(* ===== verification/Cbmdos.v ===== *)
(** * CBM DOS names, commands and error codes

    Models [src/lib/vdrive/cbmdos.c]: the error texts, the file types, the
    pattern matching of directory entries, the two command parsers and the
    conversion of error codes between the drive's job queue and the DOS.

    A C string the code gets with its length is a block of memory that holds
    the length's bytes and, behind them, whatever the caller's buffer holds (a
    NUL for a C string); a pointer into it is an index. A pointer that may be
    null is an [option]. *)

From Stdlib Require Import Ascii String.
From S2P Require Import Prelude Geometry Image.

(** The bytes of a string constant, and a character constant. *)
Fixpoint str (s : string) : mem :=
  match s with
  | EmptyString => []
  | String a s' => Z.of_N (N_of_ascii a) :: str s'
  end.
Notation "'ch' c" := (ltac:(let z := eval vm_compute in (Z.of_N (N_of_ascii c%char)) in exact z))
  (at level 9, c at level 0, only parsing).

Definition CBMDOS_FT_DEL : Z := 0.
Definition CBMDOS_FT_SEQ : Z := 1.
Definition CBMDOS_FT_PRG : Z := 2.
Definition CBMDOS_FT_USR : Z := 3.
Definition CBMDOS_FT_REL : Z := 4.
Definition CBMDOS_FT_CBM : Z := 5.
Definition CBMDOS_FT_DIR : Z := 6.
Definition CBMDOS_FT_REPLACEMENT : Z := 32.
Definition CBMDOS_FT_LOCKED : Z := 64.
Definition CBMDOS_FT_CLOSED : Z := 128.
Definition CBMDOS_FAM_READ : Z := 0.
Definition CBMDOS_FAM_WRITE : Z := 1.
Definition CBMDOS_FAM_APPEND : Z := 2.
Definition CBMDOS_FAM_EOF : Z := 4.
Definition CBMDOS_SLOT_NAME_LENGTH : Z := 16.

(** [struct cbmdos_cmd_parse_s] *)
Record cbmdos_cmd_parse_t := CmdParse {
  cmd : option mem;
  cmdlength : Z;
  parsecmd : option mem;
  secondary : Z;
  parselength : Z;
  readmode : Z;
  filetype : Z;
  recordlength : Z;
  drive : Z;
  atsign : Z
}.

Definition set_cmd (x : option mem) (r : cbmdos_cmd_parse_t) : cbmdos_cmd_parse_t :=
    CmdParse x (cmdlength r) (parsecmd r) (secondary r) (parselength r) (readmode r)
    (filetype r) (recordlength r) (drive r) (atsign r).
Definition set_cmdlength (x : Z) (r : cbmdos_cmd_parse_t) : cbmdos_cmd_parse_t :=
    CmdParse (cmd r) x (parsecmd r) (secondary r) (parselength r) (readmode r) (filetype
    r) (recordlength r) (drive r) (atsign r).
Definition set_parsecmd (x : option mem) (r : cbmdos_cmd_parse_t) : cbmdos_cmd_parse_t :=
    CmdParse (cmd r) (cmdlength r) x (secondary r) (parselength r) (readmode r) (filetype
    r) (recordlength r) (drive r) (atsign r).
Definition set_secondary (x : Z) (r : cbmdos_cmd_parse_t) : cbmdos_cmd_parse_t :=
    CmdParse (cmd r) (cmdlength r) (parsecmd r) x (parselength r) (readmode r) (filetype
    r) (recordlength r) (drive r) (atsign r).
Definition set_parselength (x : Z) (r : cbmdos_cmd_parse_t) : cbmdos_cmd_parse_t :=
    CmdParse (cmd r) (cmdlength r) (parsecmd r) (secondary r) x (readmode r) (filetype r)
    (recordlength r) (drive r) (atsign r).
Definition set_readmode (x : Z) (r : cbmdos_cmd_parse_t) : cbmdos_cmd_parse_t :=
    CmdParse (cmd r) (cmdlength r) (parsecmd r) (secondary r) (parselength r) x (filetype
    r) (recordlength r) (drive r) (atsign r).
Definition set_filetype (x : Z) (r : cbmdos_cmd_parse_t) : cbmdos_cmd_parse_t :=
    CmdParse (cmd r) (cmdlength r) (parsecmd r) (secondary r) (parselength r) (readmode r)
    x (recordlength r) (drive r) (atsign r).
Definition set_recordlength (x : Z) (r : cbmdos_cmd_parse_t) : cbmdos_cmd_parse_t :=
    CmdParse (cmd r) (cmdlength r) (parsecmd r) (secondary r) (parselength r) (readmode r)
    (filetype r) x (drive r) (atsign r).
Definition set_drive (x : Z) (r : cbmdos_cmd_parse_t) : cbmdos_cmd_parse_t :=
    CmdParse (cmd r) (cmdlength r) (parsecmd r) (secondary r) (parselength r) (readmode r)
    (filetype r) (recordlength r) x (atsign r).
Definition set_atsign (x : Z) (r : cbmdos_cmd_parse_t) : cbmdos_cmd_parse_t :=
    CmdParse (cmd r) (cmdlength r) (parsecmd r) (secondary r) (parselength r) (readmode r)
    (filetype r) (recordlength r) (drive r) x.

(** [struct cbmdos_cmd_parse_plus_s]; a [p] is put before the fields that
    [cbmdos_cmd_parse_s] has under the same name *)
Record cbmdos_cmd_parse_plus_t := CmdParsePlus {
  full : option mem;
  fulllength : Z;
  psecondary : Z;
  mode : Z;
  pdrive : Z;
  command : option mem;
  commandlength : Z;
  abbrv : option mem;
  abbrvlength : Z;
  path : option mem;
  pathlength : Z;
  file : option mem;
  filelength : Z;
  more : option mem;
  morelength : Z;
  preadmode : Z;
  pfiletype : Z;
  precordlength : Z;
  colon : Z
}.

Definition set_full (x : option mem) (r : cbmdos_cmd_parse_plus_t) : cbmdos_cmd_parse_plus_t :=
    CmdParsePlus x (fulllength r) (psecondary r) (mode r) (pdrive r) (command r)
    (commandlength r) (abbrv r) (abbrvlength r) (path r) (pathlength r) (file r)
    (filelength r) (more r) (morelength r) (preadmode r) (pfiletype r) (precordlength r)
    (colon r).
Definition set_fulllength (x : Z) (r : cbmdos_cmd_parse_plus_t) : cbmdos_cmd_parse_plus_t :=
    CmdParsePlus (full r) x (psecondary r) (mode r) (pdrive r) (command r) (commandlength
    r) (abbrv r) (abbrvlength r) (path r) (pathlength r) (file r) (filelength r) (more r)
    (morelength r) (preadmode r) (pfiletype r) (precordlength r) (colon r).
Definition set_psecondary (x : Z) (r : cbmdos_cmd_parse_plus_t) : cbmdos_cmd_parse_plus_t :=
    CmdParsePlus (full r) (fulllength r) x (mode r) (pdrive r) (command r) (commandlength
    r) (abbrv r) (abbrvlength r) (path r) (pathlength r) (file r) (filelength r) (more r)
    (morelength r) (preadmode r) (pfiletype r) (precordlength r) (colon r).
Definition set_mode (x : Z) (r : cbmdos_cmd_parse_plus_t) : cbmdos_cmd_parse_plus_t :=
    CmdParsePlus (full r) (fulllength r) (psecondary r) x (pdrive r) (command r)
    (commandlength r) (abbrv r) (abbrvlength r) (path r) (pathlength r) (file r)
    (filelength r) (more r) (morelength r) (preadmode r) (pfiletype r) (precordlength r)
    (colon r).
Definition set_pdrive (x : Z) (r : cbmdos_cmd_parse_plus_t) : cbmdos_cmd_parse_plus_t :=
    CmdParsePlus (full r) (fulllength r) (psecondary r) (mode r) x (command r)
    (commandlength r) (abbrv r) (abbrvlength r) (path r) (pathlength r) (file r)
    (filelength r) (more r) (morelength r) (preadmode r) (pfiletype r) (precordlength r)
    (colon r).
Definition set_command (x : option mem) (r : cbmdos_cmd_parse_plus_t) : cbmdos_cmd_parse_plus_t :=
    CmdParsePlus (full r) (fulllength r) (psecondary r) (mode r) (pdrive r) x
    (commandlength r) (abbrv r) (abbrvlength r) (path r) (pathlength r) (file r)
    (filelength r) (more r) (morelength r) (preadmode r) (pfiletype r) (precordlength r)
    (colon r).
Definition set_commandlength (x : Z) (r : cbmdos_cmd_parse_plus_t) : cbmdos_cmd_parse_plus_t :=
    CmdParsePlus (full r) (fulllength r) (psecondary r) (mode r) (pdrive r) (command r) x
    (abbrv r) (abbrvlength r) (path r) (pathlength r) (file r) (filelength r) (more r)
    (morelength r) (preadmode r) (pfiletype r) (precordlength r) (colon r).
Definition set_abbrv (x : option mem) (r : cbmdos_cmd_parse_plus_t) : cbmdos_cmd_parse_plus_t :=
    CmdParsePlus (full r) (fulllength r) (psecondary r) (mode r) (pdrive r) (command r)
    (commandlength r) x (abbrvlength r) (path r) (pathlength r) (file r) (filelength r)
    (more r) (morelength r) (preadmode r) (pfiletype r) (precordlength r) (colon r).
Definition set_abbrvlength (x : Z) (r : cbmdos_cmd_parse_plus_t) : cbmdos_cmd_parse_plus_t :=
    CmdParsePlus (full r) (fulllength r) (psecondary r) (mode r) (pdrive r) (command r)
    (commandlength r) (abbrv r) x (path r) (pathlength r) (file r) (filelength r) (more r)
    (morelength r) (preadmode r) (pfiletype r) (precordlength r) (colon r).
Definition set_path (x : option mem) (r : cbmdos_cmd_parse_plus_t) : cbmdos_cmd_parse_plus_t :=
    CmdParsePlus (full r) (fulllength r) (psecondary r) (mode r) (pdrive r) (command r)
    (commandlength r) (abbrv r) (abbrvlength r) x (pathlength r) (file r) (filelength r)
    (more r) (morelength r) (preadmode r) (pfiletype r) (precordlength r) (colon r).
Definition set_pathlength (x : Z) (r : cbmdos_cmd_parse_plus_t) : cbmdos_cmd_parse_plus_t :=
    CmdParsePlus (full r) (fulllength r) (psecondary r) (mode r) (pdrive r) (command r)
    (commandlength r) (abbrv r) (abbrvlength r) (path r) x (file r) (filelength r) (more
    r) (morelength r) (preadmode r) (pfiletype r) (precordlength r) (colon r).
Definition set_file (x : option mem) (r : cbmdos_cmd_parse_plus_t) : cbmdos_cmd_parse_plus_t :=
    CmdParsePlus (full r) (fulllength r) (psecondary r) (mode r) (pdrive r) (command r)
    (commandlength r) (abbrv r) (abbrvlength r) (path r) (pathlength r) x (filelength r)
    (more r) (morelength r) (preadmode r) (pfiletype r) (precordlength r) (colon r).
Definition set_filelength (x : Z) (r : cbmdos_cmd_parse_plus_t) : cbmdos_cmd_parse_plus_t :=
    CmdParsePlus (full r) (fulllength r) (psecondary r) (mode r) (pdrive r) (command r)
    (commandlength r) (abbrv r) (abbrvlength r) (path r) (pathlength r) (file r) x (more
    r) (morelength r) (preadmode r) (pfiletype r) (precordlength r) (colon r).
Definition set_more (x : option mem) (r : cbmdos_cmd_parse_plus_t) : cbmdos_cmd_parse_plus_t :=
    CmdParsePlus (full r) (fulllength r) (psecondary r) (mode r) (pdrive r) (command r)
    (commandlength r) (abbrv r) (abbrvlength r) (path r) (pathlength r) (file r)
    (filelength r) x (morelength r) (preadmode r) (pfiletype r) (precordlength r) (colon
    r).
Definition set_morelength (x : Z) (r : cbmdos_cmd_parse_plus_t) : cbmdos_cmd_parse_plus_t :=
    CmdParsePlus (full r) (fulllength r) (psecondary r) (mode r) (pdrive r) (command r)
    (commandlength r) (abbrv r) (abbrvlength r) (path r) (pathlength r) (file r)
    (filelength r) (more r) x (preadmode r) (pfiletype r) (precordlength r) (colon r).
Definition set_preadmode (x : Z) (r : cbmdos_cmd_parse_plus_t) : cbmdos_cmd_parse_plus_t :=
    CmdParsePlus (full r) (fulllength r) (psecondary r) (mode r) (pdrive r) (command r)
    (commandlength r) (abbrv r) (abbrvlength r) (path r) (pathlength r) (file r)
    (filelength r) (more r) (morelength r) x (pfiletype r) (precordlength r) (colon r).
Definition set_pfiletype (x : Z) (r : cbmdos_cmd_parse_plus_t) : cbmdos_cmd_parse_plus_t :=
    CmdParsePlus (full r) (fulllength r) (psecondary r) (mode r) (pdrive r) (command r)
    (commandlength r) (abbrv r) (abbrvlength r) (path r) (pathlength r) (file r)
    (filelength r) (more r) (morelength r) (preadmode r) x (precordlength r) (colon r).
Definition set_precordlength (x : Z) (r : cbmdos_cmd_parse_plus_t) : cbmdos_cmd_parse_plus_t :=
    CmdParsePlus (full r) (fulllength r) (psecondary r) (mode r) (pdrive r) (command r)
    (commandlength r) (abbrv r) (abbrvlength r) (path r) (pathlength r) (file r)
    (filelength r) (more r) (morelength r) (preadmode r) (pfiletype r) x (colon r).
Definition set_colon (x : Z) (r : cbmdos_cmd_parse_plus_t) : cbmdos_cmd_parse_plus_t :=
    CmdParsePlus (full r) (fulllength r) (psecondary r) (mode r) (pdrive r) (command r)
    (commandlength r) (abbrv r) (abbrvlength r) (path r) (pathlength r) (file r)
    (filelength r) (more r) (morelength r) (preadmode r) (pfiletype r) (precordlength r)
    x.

◇ ◇ ◇ ◇ ◇ ◇ ◇

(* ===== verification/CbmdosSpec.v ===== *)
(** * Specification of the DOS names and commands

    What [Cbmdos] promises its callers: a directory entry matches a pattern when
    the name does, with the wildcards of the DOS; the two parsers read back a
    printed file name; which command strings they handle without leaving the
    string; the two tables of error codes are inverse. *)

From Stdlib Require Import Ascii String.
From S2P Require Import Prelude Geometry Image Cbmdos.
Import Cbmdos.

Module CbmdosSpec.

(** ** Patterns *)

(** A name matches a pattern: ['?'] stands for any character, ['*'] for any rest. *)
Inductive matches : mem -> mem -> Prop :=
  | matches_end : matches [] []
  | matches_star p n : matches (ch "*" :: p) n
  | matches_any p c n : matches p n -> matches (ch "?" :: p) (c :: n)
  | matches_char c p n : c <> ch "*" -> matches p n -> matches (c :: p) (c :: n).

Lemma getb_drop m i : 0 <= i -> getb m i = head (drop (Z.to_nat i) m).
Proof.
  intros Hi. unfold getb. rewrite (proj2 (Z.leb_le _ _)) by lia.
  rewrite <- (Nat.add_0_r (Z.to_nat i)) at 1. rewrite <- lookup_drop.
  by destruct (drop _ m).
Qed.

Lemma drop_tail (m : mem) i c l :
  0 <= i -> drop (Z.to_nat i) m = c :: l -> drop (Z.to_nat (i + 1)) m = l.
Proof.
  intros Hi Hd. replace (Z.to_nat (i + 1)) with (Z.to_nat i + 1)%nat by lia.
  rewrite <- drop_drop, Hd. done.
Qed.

◇ ◇ ◇ ◇ ◇ ◇ ◇

The line above containing "Definition CBMDOS_FT_DEL : Z := 0.", the line containing "Definition CBMDOS_FAM_APPEND : Z := 2.", and every line between them are to be transcribed exactly; no other line is wanted.

Completed exercise:
Definition CBMDOS_FT_DEL : Z := 0.
Definition CBMDOS_FT_SEQ : Z := 1.
Definition CBMDOS_FT_PRG : Z := 2.
Definition CBMDOS_FT_USR : Z := 3.
Definition CBMDOS_FT_REL : Z := 4.
Definition CBMDOS_FT_CBM : Z := 5.
Definition CBMDOS_FT_DIR : Z := 6.
Definition CBMDOS_FT_REPLACEMENT : Z := 32.
Definition CBMDOS_FT_LOCKED : Z := 64.
Definition CBMDOS_FT_CLOSED : Z := 128.
Definition CBMDOS_FAM_READ : Z := 0.
Definition CBMDOS_FAM_WRITE : Z := 1.
Definition CBMDOS_FAM_APPEND : Z := 2.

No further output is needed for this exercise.